The Joy’s LIFE Diet: 3 Snack Ideas

The Joy’s LIFE Diet is a four-step program designed to help dieters avoid negative lifestyle habits and lose weight. Dieters are encouraged to begin creating a mealtime schedule composed of three meals per day, along with one afternoon snack. They’re encouraged to drink lots of water during the day. If you are considering starting the Joy’s LIFE Diet, you will need some good snacks to help you stay on track. Below are three great snack options guaranteed to be nutritious and delicious!

1. 10 Raw Almonds

Nuts of nearly any kind, but specifically almonds, are a great snack idea. They are loaded with protein, which helps to enhance feelings of satiety and curb appetite, preventing you from overeating at future meals. Almonds contain tons of monounsaturated fat. Monounsaturated fat is one of the best types of fats you can get. Not only is it slow digesting and therefore helps to keep you feeling fuller, longer, but it also boasts numerous health benefits including preventing the development of strokes and other chronic conditions. Remember when choosing almonds for a snack to eat around 10. Though these are a great snack idea, they do contain a relatively high number of calories, which can sabotage your diet if you aren’t paying close attention.
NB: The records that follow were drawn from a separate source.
Lemma aggregate_elementwise_max_witness :
  exists r, aggregate [("H", [0; 1 # 2; 1]); ("M", [1; 1 # 3; 0])] = Ok r /\
    length r = 3%nat /\
    forall i, (i < 3)%nat ->
      (forall b, In b [[0; 1 # 2; 1]; [1; 1 # 3; 0]] -> nth i b 0 <= nth i r 0) /\
      (exists b, In b [[0; 1 # 2; 1]; [1; 1 # 3; 0]] /\ nth i r 0 = nth i b 0).
Proof.
  apply (proj2 aggregate_elementwise_max [("H", [0; 1 # 2; 1]); ("M", [1; 1 # 3; 0])] 3%nat).
  - discriminate.
  - repeat constructor.
Defined.

(** ** Defuzzification of an empty set (C5) *)





#[export] Instance fadd_proper : Proper (Qeq ==> Qeq ==> Qeq) fadd.
Proof. intros x x' Hx y y' Hy. rewrite !fadd_eq, Hx, Hy. reflexivity. Qed.
#[export] Instance fsub_proper : Proper (Qeq ==> Qeq ==> Qeq) fsub.
Proof. intros x x' Hx y y' Hy. rewrite !fsub_eq, Hx, Hy. reflexivity. Qed.
#[export] Instance fmul_proper : Proper (Qeq ==> Qeq ==> Qeq) fmul.
Proof. intros x x' Hx y y' Hy. rewrite !fmul_eq, Hx, Hy. reflexivity. Qed.
#[export] Instance fdiv_proper : Proper (Qeq ==> Qeq ==> Qeq) fdiv.
Proof. intros x x' Hx y y' Hy. rewrite !fdiv_eq, Hx, Hy. reflexivity. Qed.

Ltac fnorm := rewrite ?fadd_eq, ?fsub_eq, ?fmul_eq, ?fdiv_eq.

(** Division by a numeral, as a product that [lra] reads. *)
Ltac qconst :=
  repeat match goal with
         | |- context [?x / (?n # ?d)] =>
             let v := eval compute in (Qinv (n # d)) in
             change (x / (n # d)) with (x * v)
         end.

(** ** Membership functions: [automf] (C3, C4) *)

Lemma linspace_length a b n : length (linspace a b n) = n.
Proof.
  destruct n as [|[|m]]; simpl; auto.
  rewrite length_map, length_seq. reflexivity.
Qed.

Lemma linspace_nth a b n i :
  (2 <= n)%nat -> (i < n)%nat ->
  nth i (linspace a b n) 0 == a + of_nat i * ((b - a) / of_nat (n - 1)).
Proof.
  intros Hn Hi. destruct n as [|[|m]]; try lia.
  unfold linspace.
  rewrite (nth_indep _ 0 (fadd a (fmul (of_nat 0) (fdiv (fsub b a) (of_nat (S m)))))).
  2:{ rewrite length_map, length_seq. lia. }
  rewrite (map_nth (fun i => fadd a (fmul (of_nat i) (fdiv (fsub b a) (of_nat (S m)))))).
  rewrite seq_nth by lia. simpl Nat.add.
  rewrite fadd_eq, fmul_eq, fdiv_eq, fsub_eq.
  replace (S (S m) - 1)%nat with (S m) by lia. reflexivity.
Qed.

Lemma fold_fmin_le l x : fold_left fmin l x <= x.
Proof.
  revert x. induction l as [|a l IH]; intro x; simpl; [apply Qle_refl|].
  eapply Qle_trans; [apply IH|apply fmin_le_l].
Qed.

Lemma fold_fmax_ge l x : x <= fold_left fmax l x.
Proof.
  revert x. induction l as [|a l IH]; intro x; simpl; [apply Qle_refl|].
  eapply Qle_trans; [apply fmax_ge_l|apply IH].
Qed.

Lemma arr_min_le_max univ lo hi :
  arr_min univ = Ok lo -> arr_max univ = Ok hi -> lo <= hi.
Proof.
  destruct univ as [|x l]; simpl; [discriminate|].
  intros [= <-] [= <-].
  eapply Qle_trans; [apply fold_fmin_le|apply fold_fmax_ge].
Qed.

Lemma py_get_nth {A} (l : list A) (i : nat) d :
  (i < length l)%nat -> py_get l (Z.of_nat i) = Ok (nth i l d).
Proof.
  intro H. unfold py_get, py_index.
  destruct (Z.of_nat i <? 0)%Z eqn:E; [apply Z.ltb_lt in E; lia|].
  replace ((0 <=? Z.of_nat i)%Z && (Z.of_nat i <? Z.of_nat (length l))%Z) with true.
  2:{ symmetry. apply andb_true_iff. split; [apply Z.leb_le|apply Z.ltb_lt]; lia. }
  simpl. rewrite Nat2Z.id.
  destruct (nth_error l i) eqn:En.
  - rewrite (nth_error_nth _ _ d En). reflexivity.
  - apply nth_error_None in En. lia.
Qed.

Lemma py_get_neg {A} (l : list A) (k : nat) d :
  (0 < k <= length l)%nat -> py_get l (- Z.of_nat k) = Ok (nth (length l - k) l d).
Proof.
  intro H. unfold py_get, py_index.
  destruct (- Z.of_nat k <? 0)%Z eqn:E; [|apply Z.ltb_ge in E; lia].
  replace ((0 <=? - Z.of_nat k + Z.of_nat (length l))%Z &&
           (- Z.of_nat k + Z.of_nat (length l) <? Z.of_nat (length l))%Z) with true.
  2:{ symmetry. apply andb_true_iff. split; [apply Z.leb_le|apply Z.ltb_lt]; lia. }
  simpl.
  replace (Z.to_nat (- Z.of_nat k + Z.of_nat (length l))) with (length l - k)%nat by lia.
  destruct (nth_error l (length l - k)) eqn:En.
  - rewrite (nth_error_nth _ _ d En). reflexivity.
  - apply nth_error_None in En. lia.
Qed.

Lemma py_get_short {A} (l : list A) (i : nat) :
  (length l <= i)%nat -> py_get l (Z.of_nat i) = Err IndexError.
Proof.
  intro H. unfold py_get, py_index.
  destruct (Z.of_nat i <? 0)%Z eqn:E; [apply Z.ltb_lt in E; lia|].
  replace ((0 <=? Z.of_nat i)%Z && (Z.of_nat i <? Z.of_nat (length l))%Z) with false.
  2:{ symmetry. apply andb_false_iff. right. apply Z.ltb_ge. lia. }
  reflexivity.
Qed.

Lemma py_set_nat {A} (l : list A) (i : nat) a :
  (i < length l)%nat -> py_set l (Z.of_nat i) a = Ok (list_set l i a).
Proof.
  intro H. unfold py_set, py_index.
  destruct (Z.of_nat i <? 0)%Z eqn:E; [apply Z.ltb_lt in E; lia|].
  replace ((0 <=? Z.of_nat i)%Z && (Z.of_nat i <? Z.of_nat (length l))%Z) with true.
  2:{ symmetry. apply andb_true_iff. split; [apply Z.leb_le|apply Z.ltb_lt]; lia. }
  simpl. rewrite Nat2Z.id. reflexivity.
Qed.

Lemma list_set_length {A} (l : list A) i a : length (list_set l i a) = length l.
Proof.
  revert i. induction l as [|x l IH]; intros [|i]; simpl; auto.
Qed.

Lemma list_set_nth {A} (l : list A) i j a d :
  (i < length l)%nat ->
  nth j (list_set l i a) d = if Nat.eqb j i then a else nth j l d.
Proof.
  revert i j. induction l as [|x l IH]; intros [|i] [|j] H; simpl in *; try lia; auto.
  apply IH. lia.
Qed.

Lemma zip_length {A B} (l : list A) (m : list B) :
  length (zip l m) = Nat.min (length l) (length m).
Proof.
  revert m. induction l as [|a l IH]; intros [|b m]; simpl; auto.
Qed.

Lemma zip_nth {A B} (l : list A) (m : list B) i da db :
  (i < length l)%nat -> (i < length m)%nat ->
  nth i (zip l m) (da, db) = (nth i l da, nth i m db).
Proof.
  revert m i. induction l as [|a l IH]; intros [|b m] [|i] H1 H2; simpl in *; try lia; auto.
  apply IH; lia.
Qed.

Lemma of_nat_le n m : (n <= m)%nat -> of_nat n <= of_nat m.
Proof. intro H. unfold of_nat. rewrite <- Zle_Qle. lia. Qed.

Lemma of_nat_S n : of_nat (S n) == of_nat n + 1.
Proof.
  unfold of_nat. rewrite Nat2Z.inj_succ, <- Z.add_1_r, inject_Z_plus. reflexivity.
Qed.

Lemma of_nat_0 : of_nat 0 == 0.
Proof. reflexivity. Qed.

Lemma Qdiv_nonneg p q : 0 <= p -> 0 < q -> 0 <= p / q.
Proof.
  intros Hp Hq. apply Qle_shift_div_l; [exact Hq|]. lra.
Qed.

Lemma Qdiv_le_1 p q : p <= q -> 0 < q -> p / q <= 1.
Proof.
  intros Hp Hq. apply Qle_shift_div_r; [exact Hq|]. lra.
Qed.
Inductive NotificationType :=
| post_published
| post_failed
| high_engagement
| low_engagement
| account_disconnected
| growth_milestone
| negative_sentiment
| system_alert.

#[global] Instance PostStatus_eq_dec : EqDecision PostStatus.
Proof. solve_decision. Defined.

#[global] Instance NotificationType_eq_dec : EqDecision NotificationType.
Proof. solve_decision. Defined.

(** [scheduled_posts]; the primary key [id] is the key of the table. *)
Record PostRow := {
  post_user_id : Z;
  post_account_id : Z;
  content : string;
  media_urls : list string;
  scheduled_time : Z;
  status : PostStatus;
  error_message : option string;
  posted_at : option Z;
  post_created_at : Z
}.

(** [social_accounts]; [account_data] is the JSON document as text. *)
Record AccountRow := {
  account_user_id : Z;
  platform : string;
  account_name : string;
  access_token : option string;
  account_data : option string;
  is_active : bool;
}.

(** A row of the dispatch query: [sp.*, sa.platform, sa.access_token,
    sa.account_data]. *)
Record JoinedPost := {
  jp_id : Z;
  jp_post : PostRow;
  jp_platform : string;
  jp_access_token : option string;
  jp_account_data : option string
}.

Record AnalyticsRow := {
  metric_account_id : Z;
  metric_type : string;
  metric_value : Z;
  metric_date : Z;
  metric_created_at : Z
}.

Record ConversationRow := {
  conv_account_id : Z;
  user_handle : string;
  conv_message : string;
  conv_created_at : Z
}.

(** [notifications], in insertion order (increasing serial [id]);
    [data] is the JSON text handed to the INSERT. *)
Record NotificationRow := {
  notif_user_id : Z;
  notif_type : NotificationType;
  notif_title : string;
  notif_message : string;
  notif_data : string;
  is_read : bool;
  notif_created_at : Z
}.

(** [notification_rules]; [enabled] is a nullable boolean. *)
Record RuleRow := {
  rule_user_id : Z;
  rule_type : NotificationType;
  enabled : option bool
}.

(** The argument of [createNotification]:
    [Omit<Notification, 'id' | 'createdAt'>]. *)
Record Notification := {
  userId : Z;
  type : NotificationType;
  title : string;
  message : string;
  data : option string;
  isRead : bool
}.

(** A member of the per-user Redis set: the object
    [{type, title, message, data, timestamp}] that [createNotification]
    serialises.  [JSON.stringify] is injective on these objects, so the
    member is kept as the record and compared structurally. *)
Record RealtimeEntry := {
  rt_type : NotificationType;
  rt_title : string;
  rt_message : string;
  rt_data : option string;
  rt_timestamp : Z
}.

#[global] Instance RealtimeEntry_eq_dec : EqDecision RealtimeEntry.
Proof. solve_decision. Defined.

(** [AnalyticsMetric] of the platform adapter. *)
Record Metric := {
  m_type : string;
  m_value : Z
}.

(** The platform endpoints the adapter posts to. *)
Inductive Endpoint :=
| TwitterTweets
| FacebookFeed
| InstagramMedia
| InstagramMediaPublish
| LinkedInUgcPosts.

(** ** Commands, outcomes and program trees *)

Inductive result (A : Type) :=
| Ok (a : A)
| Raise (e : string).

Arguments Ok {A} a.
Arguments Raise {A} e.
2. A Medium-Sized Apple with Skin

Apples are a great source of fiber. Fiber is a nutrient found in fruits, vegetables and whole grains that when ingested is “bulky,” and therefore fills up your stomach, helping to prevent hunger pangs. Fiber has many overall health benefits. Some of these include preventing and even treating certain types of cancer, including colon cancer. Finally, apples contain many vitamins, minerals and antioxidants which are essential in maintaining good health and proper growth, and might otherwise have been missed by dieting individuals. When choosing an apple for a snack, make sure to keep on the skin. Research has found that the skin of apples contains most of the most important vitamins and minerals.

3. Half a Cup of Baby Carrots and Three Tbsp of Yogurt

Baby carrots contain high levels of fiber, helping to keep you fuller, longer. They also contain many vitamins and minerals essential to good health. Carrots are a great snack food because they are easy to transport, don’t need to be refrigerated and are low in calories. If you are used to dipping your baby carrots into ranch dressing or other types of vegetable dips and are worried that plain carrots will be too bland, don’t fret. Yogurt is a great alternative to dipping sauces. It contains protein, which as we discussed earlier helps to promote satiety. Yogurt is very low in calories compared to traditional vegetables dips, and can be altered depending on your tastes. When selecting a yogurt, make sure to look for one that is made from low or nonfat milk and is as natural as possible in order to achieve optimal dieting results. Try dipping your carrots just in plain, unsweetened yogurt first. If this is too plain for you, add some chopped basil or rosemary to add an extra punch.